I have a couple of locations, but both are an hour trip across the open water of Apalachee Bay to reach the rivers and then another hour (or two) to get up to a secure area. To move my boat, the time envelope of tide and wind conditions crossing the bay are the main considerations. What are your choices?
Shelter from the storm
Using a local hurricane hole or other sheltered location requires you to get your boat to that location, secure the boat and then get back out. Finding a local location is a matter of reviewing what is in your area.
Aside from the needs of your boat in terms of draft, you have bridge closures to deal with (unless your boat is already above the bridge line for your area). Most draw and swing bridges are locked down when the wind reaches gale strength (Beaufort Scale — 39 mph or 34 knots), which can be long before the storm reaches your area. Therefore, when your local drawbridges lock down and the clearance when the bridge is closed are major considerations. Remember: We are talking about both highway and railroad bridges.
For example, the ManateeRiver (west coast of Florida) is well-marked and goes up into the county quite a ways. However, the United States Coast Pilot notes the following that would affect the use of the river once the bridges are closed:
“Three bridges cross ManateeRiver at Bradenton. The first, U.S. Route 41 fixed highway bridge close E of the municipal pier, has a clearance of 41 feet. The second bridge across the river, the Seaboard System Railroad (SCL) bridge 500 yards above the highway bridge, has a bascule span with a clearance of 5 feet. The third, U.S. Route 301 highway bridge about 500 yards above the railroad bridge, has a fixed span with a clearance of 40 feet.”
The key bridge is the railroad bridge with a clearance of 5 feet.

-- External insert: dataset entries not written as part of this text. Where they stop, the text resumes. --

(* ===== verification/RedisHandler.v ===== *)
(** The Redis handler as a queue machine: a list of commands in flight, no ring, no
    sequence numbers.  It is the specification the handler is proved
    against; what is a pure function of one command or one reply is shared with it.

    The Redis handler implements the queue machine: the ring with its sequence numbers
    is a list, on any sequence of messages. *)
From Stdlib Require Import Ascii String.
From stdpp Require Import base list option.
From stdpp Require Import base list list_numbers option.
From S2P Require Import Prelude Conn Reassembly Proto Decimal RedisFrame NormRedisTab NormRedis RedisArgv RedisConn Redis.
#[local] Open Scope Z_scope.

Section Queue.
(** A command in flight, whether its batch is still being filled, whether the parked
    name is its own. *)
Record entry := Entry { e_unit : redis_unit; e_live : bool; e_own : bool }.
#[global] Instance entry_upd : Updatable entry := fun e => Entry (e_unit e) (e_live e) (e_own e).
Record hconn := HConn {
  h_session : lk_session; h_auth : list Z; h_queue : list entry; h_batch_n : Z; h_owed : Z; h_early : list redis_reply; h_txn_start : Z; h_txn_n : Z;
  h_sub : bool; h_degraded : bool }.
#[global] Instance hconn_upd : Updatable hconn := fun h =>
  HConn (h_session h) (h_auth h) (h_queue h) (h_batch_n h) (h_owed h) (h_early h) (h_txn_start h) (h_txn_n h) (h_sub h) (h_degraded h).

Section Queue.
Context {U : Type} (XXH3 : list Z -> Z) (cfg : lk_redis_cfg).
Abbreviation proto := (lk_proto U redis_conn redis_frame).
Abbreviation conn := (lk_conn redis_conn redis_frame).
Implicit Types (p : proto) (c : conn) (h : hconn) (e : entry) (r : redis_reply) (m : lk_msg).
(** The unit of a plain command. *)
Definition plain_unit (pipe : bool) m : redis_unit :=
  RUnit (m_ts_ns m) (m_len m) (Z.lor (if pipe then LK_QO_PIPELINED else 0) (if unit_blocking m (id_of m) (lk_redis_cmd_flags (id_of m)) (argv_of m) then LK_QO_BLOCKING else 0))
    0 (id_of m) 0 (unit_argc (nelem_of m) (argv_of m)) 0.
Definition plain_entry (pipe : bool) m : entry := Entry (plain_unit pipe m) true false.
Lemma special_none fl : has_flag fl SPECIAL = false ->
  has_flag fl LK_REDIS_C_REPL = false /\ has_flag fl LK_REDIS_C_MONITOR = false /\ has_flag fl LK_REDIS_C_RESET = false /\ has_flag fl LK_REDIS_C_SUBON = false /\ has_flag fl LK_REDIS_C_SUBFAM = false /\
  has_flag fl LK_REDIS_C_MULTI = false /\ has_flag fl LK_REDIS_C_EXEC = false /\ has_flag fl LK_REDIS_C_DISCARD = false /\ has_flag fl LK_REDIS_C_SELECT = false /\ has_flag fl LK_REDIS_C_AUTH = false /\ has_flag fl LK_REDIS_C_HELLO = false.
Proof. intros H. unfold SPECIAL in H. cbn [fold_right] in H. rewrite !flag_or in H. repeat (apply orb_false_iff in H as [? H]). done. Qed.
Lemma fill_plain m pipe : plain m = true ->
  unit_fill m (argv_of m) (nelem_of m) (id_of m) (if pipe : bool then e_unit (pipelined (Entry (fresh_unit (m_ts_ns m)) true false)) else fresh_unit (m_ts_ns m)) = plain_unit pipe m /\ parked_name (id_of m) (argv_of m) = None.
Proof.
  intros H. apply andb_true_iff in H as [_ H]. apply negb_true_iff in H. destruct (special_none _ H) as (F1 & F2 & F3 & F4 & F5 & F6 & F7 & F8 & F9 & F10 & F11).
  assert (lk_redis_session (id_of m) (argv_of m) = (LK_REDIS_SESS_NONE, LK_REDIS_DB_UNKNOWN, None)) as Es by (unfold lk_redis_session; by rewrite F9, F3, F10, F11).
  unfold unit_fill, unit_candidate, parked_name. rewrite Es. split; [|done]. unfold plain_unit, unit_uflags. rewrite F5, F6, F7, F8. destruct pipe, (unit_blocking _ _ _ _); reflexivity.
Qed.
Lemma pipelined_plain pipe m : pipelined (plain_entry pipe m) = plain_entry true m.
Proof. unfold pipelined, plain_entry, plain_unit. cbn. f_equal. f_equal. unfold set_flag. destruct pipe, (unit_blocking _ _ _ _); reflexivity. Qed.
Lemma mark_last_plain pipe ms : (1 < length ms -> pipe = true)%nat -> mark_last (map (plain_entry pipe) ms) = map (plain_entry true) ms.
Proof.
  destruct ms as [|m ms] using rev_ind; [done|]. intros H. clear IHms. rewrite !map_app. cbn [map]. rewrite mark_last_snoc, pipelined_plain. f_equal.
  destruct ms; [done|]. rewrite length_app in H. cbn in H. rewrite H by lia. done.
Qed.

(** ** Commands *)
Record waiting h ms : Prop := Waiting {
  wt_queue : h_queue h = map (plain_entry (bool_decide (1 < length ms)%nat)) ms; wt_batch : h_batch_n h = zlen ms; wt_owed : h_owed h = 0; wt_early : h_early h = []; wt_txn : h_txn_start h = 0; wt_sub : h_sub h = false }.
Definition timely m0 m : Prop := m_ts_ns m - m_ts_ns m0 <= LK_REDIS_UNIT_TIMEOUT_NS.
(** What a step leaves of the reports. *)
Definition quiet p p' : Prop := p_up p' = p_up p /\ p_out p' = p_out p.
Lemma plain_command fs m p h ms : plain m = true -> waiting h ms -> (length ms < 256)%nat -> opens_batch fs = bool_decide (ms = []) -> (forall m0, head ms = Some m0 -> timely m0 m) ->
  exists p' h', h_call XXH3 cfg p h (CMsg fs LK_DIR_RECV m) = (p', h') /\ quiet p p' /\ waiting h' (ms ++ [m]) /\ h_session h' = h_session h /\ h_txn_n h' = h_txn_n h.
Proof.
  intros Hp [Q B O E T S] Hl Hb Ht. pose proof Hp as Hp'. apply andb_true_iff in Hp' as [Hp' Hf]. apply andb_true_iff in Hp' as [Hn Hne]. apply negb_true_iff in Hn, Hne, Hf. destruct (special_none _ Hf) as (F1 & F2 & F3 & F4 & _).
  cbn [h_call]. rewrite Hn. unfold h_msg, capture_facts. change (redis_dir_of (seen fs) LK_DIR_RECV) with ((fun rf => rf_recv rf) <$> fs). set (p1 := tallied p LK_DIR_RECV m). assert (quiet p p1) as Hq by done. clearbody p1.
  assert (exists t, (match (fun rf => rf_recv rf) <$> fs with Some x => (if m_ts_ns m <? rd_last_ts x then rd_last_ts x else m_ts_ns m, rd_v_call x) | None => (m_ts_ns m, false) end) = (t, opens_batch fs)) as [t ->] by (destruct fs; by eexists).
  assert (h_expire cfg p1 h (m_ts_ns m) = (p1, h)) as ->.
  { unfold h_expire. rewrite Q. destruct ms as [|m0 ms]; [done|]. cbn [map]. specialize (Ht m0 eq_refl). unfold timely in Ht. change (ru_ts_start_ns (e_unit (plain_entry _ m0))) with (m_ts_ns m0).
    destruct (Z.ltb_spec LK_REDIS_UNIT_TIMEOUT_NS (m_ts_ns m - m_ts_ns m0)); [lia|]. by rewrite andb_false_r. }
  unfold h_frontend. rewrite Hb. set (h1 := if bool_decide (ms = []) then h_batch h else h). assert (waiting h1 ms /\ h_session h1 = h_session h /\ h_txn_n h1 = h_txn_n h) as [[Q1 B1 O1 E1 T1 S1] [Hs1 Ht1]].
  { subst h1. destruct (bool_decide_reflect (ms = [])) as [->|]; [|done]. split; [|done]. split; try done. unfold h_batch. cbn. by rewrite Q. }
  rewrite (surjective_pairing (redis_read_argv _ _ _)). fold (argv_of m) (nelem_of m) (id_of m). rewrite Hne, F1, F2, F3, F4. unfold h_command. set (h2 := h1 <| h_batch_n ::= _ |>). change (h_queue h2) with (h_queue h1). rewrite Q1.
  destruct (Z.leb_spec LK_REDIS_MAX_INFLIGHT (zlen (map (plain_entry (bool_decide (1 < length ms)%nat)) ms))) as [Hx|_]; [unfold zlen in Hx; rewrite length_map in Hx; change LK_REDIS_MAX_INFLIGHT with 256 in Hx; lia|].
  set (pipe := bool_decide (ms <> [])). assert (opened (m_ts_ns m) (map (plain_entry (bool_decide (1 < length ms)%nat)) ms) = if pipe then e_unit (pipelined (Entry (fresh_unit (m_ts_ns m)) true false)) else fresh_unit (m_ts_ns m)) as -> by (by destruct ms).
  destruct (fill_plain m pipe Hp) as [-> ->]. change (h_early (h2 <| h_degraded := false |> <| h_queue := ?q |> <| h_auth ::= ?g |>)) with (h_early h1). cbn iota. rewrite mark_last_plain by (intros; by rewrite bool_decide_eq_true_2).
  rewrite E1. match goal with |- context [if _ then (p1, ?h) else _] => set (h3 := h) end. change (zlen (A:=redis_reply) []) with 0. cbn [Z.eqb]. exists p1, h3. split; [done|]. split; [done|]. split; [|done]. split; try done.
  - change (h_queue h3) with (map (plain_entry true) ms ++ [Entry (plain_unit pipe m) true false]). rewrite map_app, length_app. cbn [map length]. destruct ms as [|m0 ms]; [done|]. rewrite (bool_decide_eq_true_2 (1 < length (m0 :: ms) + 1)%nat) by (cbn; lia). done.
  - change (h_batch_n h3) with (u32 (h_batch_n h1 + 1)). rewrite B1, zlen_app. change (zlen [m]) with 1. unfold u32. apply Z.mod_small. unfold zlen. lia.
Qed.

(** ** Replies *)
Definition plain_obs (n txn : Z) m fs r : lk_query_obs := unit_obs XXH3 n txn (plain_unit (bool_decide (1 < n)) m) (reply_verdict r (end_of fs r)).
(** What is left to answer of a batch of [n]. *)
Record serving n h ms : Prop := Serving {
  sv_queue : h_queue h = map (plain_entry (bool_decide (1 < n))) ms; sv_batch : h_batch_n h = n; sv_owed : h_owed h = 0; sv_early : h_early h = []; sv_txn : h_txn_start h = 0; sv_sub : h_sub h = false }.
Lemma waiting_serving h ms : waiting h ms -> serving (zlen ms) h ms.
Proof. intros [Q B O E T S]. split; try done. rewrite Q. f_equal. f_equal. apply bool_decide_ext. unfold zlen. lia. Qed.
Lemma report_up p c ss o rd : p_out p = recorder -> p_up (report p c ss o rd) = p_up p ++ [RQuery ss o] /\ p_out (report p c ss o rd) = recorder.
Proof.
  intros H. destruct (report_seen p c c ss o rd H) as [_ H2]. split; [|done]. unfold report. set (p1 := if rd =? 0 then _ else _). assert (p_out p1 = recorder /\ p_up p1 = p_up p) as [H1 <-] by (subst p1; by destruct (rd =? 0), (has_flag _ _)).
  unfold up_query. rewrite H1. done.
Qed.
Lemma plain_answer fs r m ms n p h : p_out p = recorder -> plain_reply r = true -> serving n h (m :: ms) ->
  exists p' h', h_call XXH3 cfg p h (CMsg fs LK_DIR_SEND r) = (p', h') /\ p_up p' = p_up p ++ [RQuery (h_session h) (plain_obs n (h_txn_n h) m fs r)] /\ p_out p' = recorder /\
    serving n h' ms /\ h_session h' = h_session h /\ h_txn_n h' = h_txn_n h.
Proof.
  intros Hp Hr [Q B O E T S]. unfold plain_reply in Hr. apply andb_true_iff in Hr as [Hr Hpu]. apply andb_true_iff in Hr as [Hn Ha]. apply negb_true_iff in Hn, Ha, Hpu.
  cbn [h_call]. rewrite Hn. assert (p_out (tallied p LK_DIR_SEND r) = recorder /\ p_up (tallied p LK_DIR_SEND r) = p_up p) as [Hp1 <-] by done. set (p1 := tallied p LK_DIR_SEND r) in *. clearbody p1.
  unfold h_msg, capture_facts. change (redis_dir_of (seen fs) LK_DIR_SEND) with ((fun rf => rf_send rf) <$> fs).
  assert (exists b, (match (fun rf => rf_send rf) <$> fs with Some x => (if m_ts_ns r <? rd_last_ts x then rd_last_ts x else m_ts_ns r, rd_v_call x) | None => (m_ts_ns r, false) end) = (end_of fs r, b)) as [b ->] by (destruct fs; by eexists).
  unfold h_reply. assert (h_kind h r = REDIS_R_REPLY) as -> by (unfold h_kind; by rewrite Ha, Hpu, S, andb_false_r). unfold h_close. rewrite Q. cbn [map]. unfold h_finish. set (e := plain_entry _ m).
  change (e_live e) with true. cbn iota. rewrite B. change (unit_obs XXH3 n (h_txn_n h) (e_unit e) (reply_verdict r (end_of fs r))) with (plain_obs n (h_txn_n h) m fs r).
  set (rd := rr_redirect _). destruct (report_up p1 (seen fs) (h_session h) (plain_obs n (h_txn_n h) m fs r) rd Hp1) as [H1 H2]. set (p2 := report _ _ _ _ _) in *. clearbody p2.
  unfold txn_step. change (ru_uflags (e_unit e)) with 0. rewrite T. change (has_flag 0 _) with false. cbn [negb orb andb Z.eqb]. rewrite andb_false_r.
  match goal with |- context [(p2, ?x)] => exists p2, x end. split; [reflexivity|]. split; [done|]. split; [done|]. split; [by split|done].
Qed.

I grew up fishing on the ManateeRiver and I can assure you that even a small (16-foot) boat has trouble getting under the closed bridge at high tide. Either you wait for the bridge to be opened (which it was unless a train was scheduled), fished until the tide dropped enough, or you pulled the plug to sink the boat enough to get the clearance (putting the plug back in before proceeding). The point here is that the lowest bridge is the determining factor in your calculations.
Some counties have taken the low bridge clearance factor into account and have developed “flotilla evacuation plans” where a large number of boats rendezvous at a given point and are then escorted through the bridges. The bridges are opened in sequence to allow all the boats to get safely through and “up river.” Once the flotilla plan has been executed, the bridges are locked down for the duration. Thus, you may want to see if your local government has such a plan in place. If not, you may want to encourage them to develop such a plan.
Hurricane holes are becoming part of the past, or at least more difficult to find, but you can still find a spot if you use the sources noted in this article and remember the three constraints (draft, clearance, time) that affect where your boat can be located.
If all else fails, strip the boat, tie it off as best you can and get yourself (family, pets, etc.) to a safe place on high ground. Do not stay with the boat.